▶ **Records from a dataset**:
┏━━
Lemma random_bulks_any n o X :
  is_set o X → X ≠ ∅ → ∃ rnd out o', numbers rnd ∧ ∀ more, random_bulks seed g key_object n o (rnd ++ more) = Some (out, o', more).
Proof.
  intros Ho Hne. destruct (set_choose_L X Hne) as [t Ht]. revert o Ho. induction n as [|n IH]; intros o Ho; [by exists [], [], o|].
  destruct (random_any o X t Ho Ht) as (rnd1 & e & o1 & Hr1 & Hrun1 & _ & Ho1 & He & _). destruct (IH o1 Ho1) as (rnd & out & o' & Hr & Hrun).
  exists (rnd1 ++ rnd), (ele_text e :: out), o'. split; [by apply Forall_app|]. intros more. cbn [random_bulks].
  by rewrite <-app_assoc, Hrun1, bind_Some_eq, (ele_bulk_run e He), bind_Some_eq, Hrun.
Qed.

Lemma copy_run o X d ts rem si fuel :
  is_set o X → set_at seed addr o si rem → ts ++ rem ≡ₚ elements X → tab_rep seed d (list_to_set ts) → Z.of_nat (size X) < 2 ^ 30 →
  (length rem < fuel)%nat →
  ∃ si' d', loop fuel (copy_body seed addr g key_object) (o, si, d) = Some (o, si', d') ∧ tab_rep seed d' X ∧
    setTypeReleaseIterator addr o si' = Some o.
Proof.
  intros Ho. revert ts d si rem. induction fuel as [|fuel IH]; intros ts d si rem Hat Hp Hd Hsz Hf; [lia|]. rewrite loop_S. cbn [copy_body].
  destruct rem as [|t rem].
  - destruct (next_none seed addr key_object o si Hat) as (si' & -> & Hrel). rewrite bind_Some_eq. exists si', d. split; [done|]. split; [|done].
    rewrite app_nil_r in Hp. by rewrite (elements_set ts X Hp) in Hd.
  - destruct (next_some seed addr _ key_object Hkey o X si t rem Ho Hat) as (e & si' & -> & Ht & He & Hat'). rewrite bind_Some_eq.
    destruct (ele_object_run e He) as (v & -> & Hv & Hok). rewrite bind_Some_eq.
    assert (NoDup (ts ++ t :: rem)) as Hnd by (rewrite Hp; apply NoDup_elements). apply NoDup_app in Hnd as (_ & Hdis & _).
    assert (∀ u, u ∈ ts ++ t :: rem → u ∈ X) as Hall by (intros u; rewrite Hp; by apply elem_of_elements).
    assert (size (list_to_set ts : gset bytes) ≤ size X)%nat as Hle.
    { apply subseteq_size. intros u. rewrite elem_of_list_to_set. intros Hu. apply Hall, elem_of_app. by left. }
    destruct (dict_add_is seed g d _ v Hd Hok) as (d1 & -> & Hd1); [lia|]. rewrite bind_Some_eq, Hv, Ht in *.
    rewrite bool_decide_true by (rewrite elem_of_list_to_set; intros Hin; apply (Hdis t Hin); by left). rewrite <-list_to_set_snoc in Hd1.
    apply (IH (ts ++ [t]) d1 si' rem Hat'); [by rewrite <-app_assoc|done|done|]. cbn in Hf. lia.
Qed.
┗━━
From the records above, give again exactly the lines running from the line with "destruct (random_any o" to the line with "- destruct (next_none", inclusive.

  destruct (random_any o X t Ho Ht) as (rnd1 & e & o1 & Hr1 & Hrun1 & _ & Ho1 & He & _). destruct (IH o1 Ho1) as (rnd & out & o' & Hr & Hrun).
  exists (rnd1 ++ rnd), (ele_text e :: out), o'. split; [by apply Forall_app|]. intros more. cbn [random_bulks].
  by rewrite <-app_assoc, Hrun1, bind_Some_eq, (ele_bulk_run e He), bind_Some_eq, Hrun.
Qed.

Lemma copy_run o X d ts rem si fuel :
  is_set o X → set_at seed addr o si rem → ts ++ rem ≡ₚ elements X → tab_rep seed d (list_to_set ts) → Z.of_nat (size X) < 2 ^ 30 →
  (length rem < fuel)%nat →
  ∃ si' d', loop fuel (copy_body seed addr g key_object) (o, si, d) = Some (o, si', d') ∧ tab_rep seed d' X ∧
    setTypeReleaseIterator addr o si' = Some o.
Proof.
  intros Ho. revert ts d si rem. induction fuel as [|fuel IH]; intros ts d si rem Hat Hp Hd Hsz Hf; [lia|]. rewrite loop_S. cbn [copy_body].
  destruct rem as [|t rem].
  - destruct (next_none seed addr key_object o si Hat) as (si' & -> & Hrel). rewrite bind_Some_eq. exists si', d. split; [done|]. split; [|done].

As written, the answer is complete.